- [PROBLEM DETAILS] For every line of the records below that holds "JString", add one. Give only the final total.

- [RECORDS SUPPLIED]
(* ===== verification/IngestPolicy.v ===== *)
(** * IngestPolicy: the policies plugins share when they import data

    [src/pj_plugins/include/pj_plugins/sdk/]: the choice of the time axis of columnar data
    ([timestamp_policy.hpp]), the limit on arrays ([parser_array_policy.hpp]) and how a host treats
    deferred objects ([object_ingest_policy.hpp]). *)

From stdpp Require Import base list gmap.
From S2P Require Import Prelude Text Json TimeMath.

(** * Time axes *)

Inductive TimestampStorage : Set :=
  | kNativeTimestamp | kInt64 | kUInt64 | kFloat64 | kInt32 | kUInt32 | kNarrowInt | kFloat32 | kOther.

Inductive TimestampEligibility : Set := kEligible | kExplicitOnly | kIneligible.

#[export] Instance storage_eq_dec : EqDecision TimestampStorage.
Proof. solve_decision. Defined.
#[export] Instance eligibility_eq_dec : EqDecision TimestampEligibility.
Proof. solve_decision. Defined.

Definition kEligibleHorizonSeconds : Z := 2147483647.

Definition maxIntegerTicks (kind : TimestampStorage) : option Z :=
  match kind with
  | kInt64 => Some INT64_MAX
  | kUInt64 => Some UINT64_MAX
  | kInt32 => Some 2147483647
  | kUInt32 => Some UINT32_MAX
  | kNarrowInt => Some 127
  | kNativeTimestamp | kFloat64 | kFloat32 | kOther => None
  end.

Definition timestampEligibility (kind : TimestampStorage) (unit : TimeUnit) : TimestampEligibility :=
  match kind with
  | kNativeTimestamp | kFloat64 => kEligible
  | kFloat32 => kExplicitOnly
  | kOther => kIneligible
  | _ =>
    let ticks_per_second := wrap 64 (Z.quot 1000000000 (nanosecondsPer unit)) in
    let horizon_ticks := wrap 64 (kEligibleHorizonSeconds * ticks_per_second) in
    match maxIntegerTicks kind with
    | Some ticks => if ticks >=? horizon_ticks then kEligible else kExplicitOnly
    | None => kIneligible
    end
  end.

Definition explicitOnlyWarning (kind : TimestampStorage) (unit : TimeUnit) : string :=
  if negb (bool_decide (timestampEligibility kind unit = kExplicitOnly)) then ""
  else if bool_decide (kind = kFloat32)
  then "float32 keeps 24 significant bits, so instants near the present epoch are spaced over 100 s apart."
  else "Integer storage too narrow to reach present-day instants at the configured timestamp unit.".

Record TimestampCandidate : Set := mkCandidate { cand_name : bytes; cand_kind : TimestampStorage; is_list_element : bool }.

Record TimestampPolicy : Set := mkTimestampPolicy { policy_names : list bytes; case_insensitive : bool; policy_unit : TimeUnit }.

Definition kCanonicalTimestampNames : list bytes :=
  [str "timestamp_ns"; str "recording_timestamp_ns"; str "timestamp"; str "time"; str "ts"; str "t"; str "time_stamp";
   str "datetime"; str "date_time"; str "_timestamp"; str "_time"].

Definition kCanonicalPolicy : TimestampPolicy := mkTimestampPolicy kCanonicalTimestampNames true kNanoseconds.

Definition foldTimestampAscii (value : byte) : byte :=
  if (65 <=? b2z value) && (b2z value <=? 90) then z2b (b2z value + (97 - 65)) else value.

Fixpoint folded_loop (left right : bytes) : bool :=
  match left, right with
  | a :: left', b :: right' => byte_eqb (foldTimestampAscii a) (foldTimestampAscii b) && folded_loop left' right'
  | _, _ => true
  end.

Definition timestampNamesEqualFolded (left right : bytes) : bool :=
  if negb (length left =? length right)%nat then false else folded_loop left right.

(** A loop that returns the index of the first element that passes. *)
Fixpoint first_index {A} (p : A -> bool) (l : list A) : option nat :=
  match l with
  | [] => None
  | x :: l' => if p x then Some O else option_map S (first_index p l')
  end.

Definition timestampNamePriority (name : bytes) (policy : TimestampPolicy) : option nat :=
  match first_index (bytes_eqb name) (policy_names policy) with
  | Some index => Some index
  | None =>
    if negb (case_insensitive policy) then None
    else first_index (timestampNamesEqualFolded name) (policy_names policy)
  end.

Definition is_some {A} (o : option A) : bool := match o with Some _ => true | None => false end.

Definition native_scalar (c : TimestampCandidate) : bool :=
  negb (is_list_element c) && bool_decide (cand_kind c = kNativeTimestamp).

(** A scalar that may be chosen by its name, and has one of the policy's. *)
Definition named_scalar (unit : TimeUnit) (policy : TimestampPolicy) (c : TimestampCandidate) : bool :=
  negb (is_list_element c) && bool_decide (timestampEligibility (cand_kind c) unit = kEligible) &&
  is_some (timestampNamePriority (cand_name c) policy).

(** The loop over the names. *)
Fixpoint detect_named (candidates : list TimestampCandidate) (case_insensitive : bool) (unit : TimeUnit) (names : list bytes)
  : option nat :=
  match names with
  | [] => None
  | name :: names' =>
    let exact_policy := mkTimestampPolicy [name] false unit in
    match first_index (named_scalar unit exact_policy) candidates with
    | Some index => Some index
    | None =>
      if negb case_insensitive then detect_named candidates case_insensitive unit names'
      else
        let folded_policy := mkTimestampPolicy [name] true unit in
        match first_index (named_scalar unit folded_policy) candidates with
        | Some index => Some index
        | None => detect_named candidates case_insensitive unit names'
        end
    end
  end.

Definition detectTimestampColumn (candidates : list TimestampCandidate) (policy : TimestampPolicy) : option nat :=
  match first_index native_scalar candidates with
  | Some index => Some index
  | None => detect_named candidates (case_insensitive policy) (policy_unit policy) (policy_names policy)
  end.

Definition kTimestampUnitKey : bytes := str "timestamp_unit".

Definition timestampUnitFromJson (object : json) : option TimeUnit :=
  match jfind kTimestampUnitKey object with
  | None => Some kNanoseconds
  | Some (JString value) =>
    if bytes_eqb value (str "ns") then Some kNanoseconds
    else if bytes_eqb value (str "us") then Some kMicroseconds
    else if bytes_eqb value (str "ms") then Some kMilliseconds
    else if bytes_eqb value (str "s") then Some kSeconds
    else None
  | Some _ => None
  end.

Definition timestampUnitToJson (object : json) (unit : TimeUnit) : option json :=
  let short := match unit with kNanoseconds => "ns" | kMicroseconds => "us" | kMilliseconds => "ms" | kSeconds => "s" end in
  index_set kTimestampUnitKey (JString (str short)) object.

(** * Arrays *)

Inductive ArrayPolicy : Set := kClamp | kSkip.

Record ArrayLimit : Set := mkArrayLimit { max_size : Z; array_policy : ArrayPolicy }.

Definition default_limit : ArrayLimit := mkArrayLimit 500 kClamp.

Definition clamp (limit : ArrayLimit) : bool := match array_policy limit with kClamp => true | kSkip => false end.

Definition kMaxArraySizeKey : bytes := str "max_array_size".
Definition kArrayPolicyKey : bytes := str "array_policy".

Definition arrayLimitFromJson (cfg : json) : ArrayLimit :=
  match cfg with
  | JObject _ =>
    let size :=
      match jfind kMaxArraySizeKey cfg with
      | Some (JInt z | JUInt z) =>
        let value := to_signed 64 z in
        if (value >=? 0) && (value <=? UINT32_MAX) then value else max_size default_limit
      | _ => max_size default_limit
      end in
    let policy :=
      match jfind kArrayPolicyKey cfg with
      | Some (JString s) => if bytes_eqb s (str "skip") then kSkip else kClamp
      | _ =>
        match jfind (str "discard_large_arrays") cfg with
        | Some (JBool discard) => if discard then kSkip else kClamp
        | _ =>
          match jfind (str "clamp_large_arrays") cfg with
          | Some (JBool c) => if c then kClamp else kSkip
          | _ => array_policy default_limit
          end
        end
      end in
    mkArrayLimit size policy
  | _ => default_limit
  end.

(** [cfg[key] = v] throws on what is neither an object nor null. *)
Definition arrayLimitToJson (cfg : json) (limit : ArrayLimit) : option json :=
  cfg ← index_set kMaxArraySizeKey (JUInt (max_size limit)) cfg;
  cfg ← index_set kArrayPolicyKey (JString (if clamp limit then str "clamp" else str "skip")) cfg;
  cfg ← index_set (str "clamp_large_arrays") (JBool (clamp limit)) cfg;
  index_set (str "discard_large_arrays") (JBool (negb (clamp limit))) cfg.

(** * Objects *)

Inductive ObjectIngestPolicy : Set := kPureLazy | kLazyObjectsEagerScalars | kEager.

(** Object types are the numbers of [BuiltinObjectType]. *)
Record ObjectIngestPolicyResolver : Set := mkResolver {
  default_ : ObjectIngestPolicy; by_type_ : gmap Z ObjectIngestPolicy; by_source_ : gmap bytes ObjectIngestPolicy;
  by_topic_ : gmap bytes ObjectIngestPolicy }.

Definition new_resolver : ObjectIngestPolicyResolver := mkResolver kLazyObjectsEagerScalars ∅ ∅ ∅.

Definition setDefault (policy : ObjectIngestPolicy) (r : ObjectIngestPolicyResolver) : ObjectIngestPolicyResolver :=
  mkResolver policy (by_type_ r) (by_source_ r) (by_topic_ r).
Definition setForType (type : Z) (policy : ObjectIngestPolicy) (r : ObjectIngestPolicyResolver) : ObjectIngestPolicyResolver :=
  mkResolver (default_ r) (<[type := policy]> (by_type_ r)) (by_source_ r) (by_topic_ r).
Definition setForDataSource (source_id : bytes) (policy : ObjectIngestPolicy) (r : ObjectIngestPolicyResolver) : ObjectIngestPolicyResolver :=
  mkResolver (default_ r) (by_type_ r) (<[source_id := policy]> (by_source_ r)) (by_topic_ r).
Definition setForTopic (topic_name : bytes) (policy : ObjectIngestPolicy) (r : ObjectIngestPolicyResolver) : ObjectIngestPolicyResolver :=
  mkResolver (default_ r) (by_type_ r) (by_source_ r) (<[topic_name := policy]> (by_topic_ r)).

- [ANSWER FOR THE TASK] 4